◆ Given data
Lemma merge_kids_addrs k : oaddrs (merge_kids k) ≡ₚ addrs k.
Proof using Type.
  unfold merge_kids. rewrite meld_list_addrs, (pairs_of_addrs (length (trees k))) by done.
  cbn. by rewrite app_nil_r, raddrs_trees.
Qed.

Lemma root_mapped h t : tree_rep h t -> exists n, h !! t.1 = Some n.
Proof using Type. intros [_ (n & Hn & _)]. eauto. Qed.

Lemma set_next_root h t ps ptr n :
  tree_rep h t -> roots_rep h ps ptr -> NoDup (taddrs t ++ raddrs ps) -> h !! t.1 = Some n ->
  roots_rep (<[t.1 := PNode (left_child n) ptr (prev_sibling n)]> h) (t :: ps) t.1.
Proof using Type.
  intros [H0 (n' & Hn' & Hf)] Hps Hnd Hn. simplify_eq. apply NoDup_app in Hnd as (Hnt & Hdis & _).
  apply NoDup_cons in Hnt as [Hni _]. cbn [roots_rep]. split_and!; [done| |].
  - split; [done|]. eexists. rewrite lookup_insert_eq. split; [done|]. cbn.
    eapply forest_rep_frame; [|done]. intros x Hx. apply lookup_insert_ne. intros E. by subst x.
  - eexists. rewrite lookup_insert_eq. split; [done|]. cbn. eapply roots_rep_frame; [|done].
    intros x Hx. apply lookup_insert_ne. intros E. subst x. apply (Hdis t.1); [by left|done].
Qed.

Lemma pair_pass_rep fuel : forall h ts ps cur ptr,
  (length ts < fuel)%nat -> roots_rep h ts cur -> roots_rep h ps ptr -> NoDup (raddrs ts ++ raddrs ps) ->
  exists h' ptr', pair_pass value fuel h cur ptr = Ok (ptr', h') /\
    roots_rep h' (pairs_of ts ps) ptr' /\ modifies (raddrs ts ++ raddrs ps) h h'.
Proof using Type.
  induction fuel as [|fuel IH]; intros h ts ps cur ptr Hf Hts Hps Hnd; [lia|]. cbn [pair_pass].
  destruct ts as [|t1 ts]; cbn [roots_rep] in Hts.
  { subst cur. exists h, ptr. split; [done|]. split; [done|apply modifies_refl]. }
  destruct Hts as (-> & R1 & n1 & Hn1 & Hts). rewrite raddrs_cons in *.
  rewrite (proj2 (Z.eqb_neq _ 0) (proj1 R1)). cbn [negb]. cbv zeta. rewrite (load_Ok _ _ _ Hn1), bind_Ok.
  destruct ts as [|t2 ts]; cbn [roots_rep pairs_of] in *.
  - rewrite Hts. cbn [Z.eqb negb]. rewrite bind_Ok. unfold pheap_meld.
    rewrite (proj2 (Z.eqb_neq _ 0) (proj1 R1)). cbn [Z.eqb]. rewrite bind_Ok, (set_sibling_Ok _ _ _ _ Hn1), bind_Ok.
    rewrite app_nil_r in Hnd. pose proof (set_next_root h t1 ps ptr n1 R1 Hps Hnd Hn1) as R.
    destruct (IH _ [] (t1 :: ps) 0 t1.1 ltac:(cbn in *; lia) eq_refl R) as (h' & p' & E & R' & M); [by rewrite raddrs_cons|].
    exists h', p'. split; [exact E|]. split; [exact R'|]. rewrite raddrs_cons in M. cbn [raddrs mbind list_bind app] in M.
    rewrite app_nil_r. eapply modifies_trans_same; [|exact M]. eapply modifies_insert; [done|by left].
  - destruct Hts as (E2 & R2 & n2 & Hn2 & Hts). rewrite E2, (proj2 (Z.eqb_neq _ 0) (proj1 R2)). cbn [negb].
    rewrite (load_Ok _ _ _ Hn2), !bind_Ok. rewrite raddrs_cons in *.
    assert (NoDup (taddrs t1 ++ taddrs t2) /\ NoDup (raddrs ts ++ raddrs ps) /\
      (forall x, x ∈ taddrs t1 ++ taddrs t2 -> x ∉ raddrs ts ++ raddrs ps)) as (Hn12 & Hnr & Hdis).
    { rewrite <- !app_assoc in Hnd. rewrite app_assoc in Hnd. apply NoDup_app in Hnd. tauto. }
    destruct (meld_rep h t1 t2 R1 R2 Hn12) as (h1 & -> & Rm & M1). rewrite bind_Ok.
    set (m := meld_tree t1 t2) in *. pose proof (meld_tree_addrs t1 t2) as HPm. fold m in HPm.
    destruct (root_mapped h1 m Rm) as [nm Hnm]. rewrite (set_sibling_Ok _ _ _ _ Hnm), bind_Ok.
    assert (forall x, x ∈ raddrs ts ++ raddrs ps -> h1 !! x = h !! x) as Hfr.
    { intros x Hx. destruct M1 as [_ M1]. apply M1. intros Hin. by apply (Hdis x). }
    assert (roots_rep h1 ps ptr) as Hps1 by (eapply roots_rep_frame; [|done]; intros; apply Hfr; set_solver).
    assert (roots_rep h1 ts (next_sibling n2)) as Hts1 by (eapply roots_rep_frame; [|done]; intros; apply Hfr; set_solver).
    assert (NoDup (taddrs m ++ raddrs ps)) as Hnm2.
    { rewrite HPm. apply NoDup_app. split_and!; [done| |].
      - intros x Hx Hx2. apply (Hdis x Hx). set_solver.
      - by apply NoDup_app in Hnr as (_ & _ & ?). }
    pose proof (set_next_root h1 m ps ptr nm Rm Hps1 Hnm2 Hnm) as R. set (h2 := <[m.1 := _]> h1) in *.
    assert (m.1 ∈ taddrs t1 ++ taddrs t2) as Hm1 by (rewrite <- HPm; by left).
    destruct (IH h2 ts (m :: ps) (next_sibling n2) m.1) as (h' & p' & E & R' & M).
    + cbn in *. lia.
    + eapply roots_rep_frame; [|exact Hts1]. intros x Hx. apply lookup_insert_ne. intros Ex. subst x. apply (Hdis m.1 Hm1). set_solver.
    + done.
    + rewrite raddrs_cons, HPm. rewrite (Permutation_app_comm (taddrs t1 ++ taddrs t2)), app_assoc.
      apply NoDup_app. split_and!; [done| |done]. intros x Hx Hx2. by apply (Hdis x).
    + exists h', p'. split; [done|]. split; [done|].
      assert (forall x, x ∈ raddrs ts ++ raddrs (m :: ps) ->
        x ∈ (taddrs t1 ++ taddrs t2 ++ raddrs ts) ++ raddrs ps) as Hsub.
      { intros x. rewrite raddrs_cons, !elem_of_app, HPm, elem_of_app. tauto. }
      eapply modifies_trans_same; [eapply modifies_weaken; [exact M1|set_solver]|].
      eapply modifies_trans_same; [eapply modifies_insert; [exact Hnm|set_solver]|].
      eapply modifies_weaken; [exact M|done].
Qed.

◆ The problem
Starting at the first line of the data above, please restate word for word every line up to and including the one that holds "destruct Hts as (->", and add nothing else.

◆ Output for this task
Lemma merge_kids_addrs k : oaddrs (merge_kids k) ≡ₚ addrs k.
Proof using Type.
  unfold merge_kids. rewrite meld_list_addrs, (pairs_of_addrs (length (trees k))) by done.
  cbn. by rewrite app_nil_r, raddrs_trees.
Qed.

Lemma root_mapped h t : tree_rep h t -> exists n, h !! t.1 = Some n.
Proof using Type. intros [_ (n & Hn & _)]. eauto. Qed.

Lemma set_next_root h t ps ptr n :
  tree_rep h t -> roots_rep h ps ptr -> NoDup (taddrs t ++ raddrs ps) -> h !! t.1 = Some n ->
  roots_rep (<[t.1 := PNode (left_child n) ptr (prev_sibling n)]> h) (t :: ps) t.1.
Proof using Type.
  intros [H0 (n' & Hn' & Hf)] Hps Hnd Hn. simplify_eq. apply NoDup_app in Hnd as (Hnt & Hdis & _).
  apply NoDup_cons in Hnt as [Hni _]. cbn [roots_rep]. split_and!; [done| |].
  - split; [done|]. eexists. rewrite lookup_insert_eq. split; [done|]. cbn.
    eapply forest_rep_frame; [|done]. intros x Hx. apply lookup_insert_ne. intros E. by subst x.
  - eexists. rewrite lookup_insert_eq. split; [done|]. cbn. eapply roots_rep_frame; [|done].
    intros x Hx. apply lookup_insert_ne. intros E. subst x. apply (Hdis t.1); [by left|done].
Qed.

Lemma pair_pass_rep fuel : forall h ts ps cur ptr,
  (length ts < fuel)%nat -> roots_rep h ts cur -> roots_rep h ps ptr -> NoDup (raddrs ts ++ raddrs ps) ->
  exists h' ptr', pair_pass value fuel h cur ptr = Ok (ptr', h') /\
    roots_rep h' (pairs_of ts ps) ptr' /\ modifies (raddrs ts ++ raddrs ps) h h'.
Proof using Type.
  induction fuel as [|fuel IH]; intros h ts ps cur ptr Hf Hts Hps Hnd; [lia|]. cbn [pair_pass].
  destruct ts as [|t1 ts]; cbn [roots_rep] in Hts.
  { subst cur. exists h, ptr. split; [done|]. split; [done|apply modifies_refl]. }
  destruct Hts as (-> & R1 & n1 & Hn1 & Hts). rewrite raddrs_cons in *.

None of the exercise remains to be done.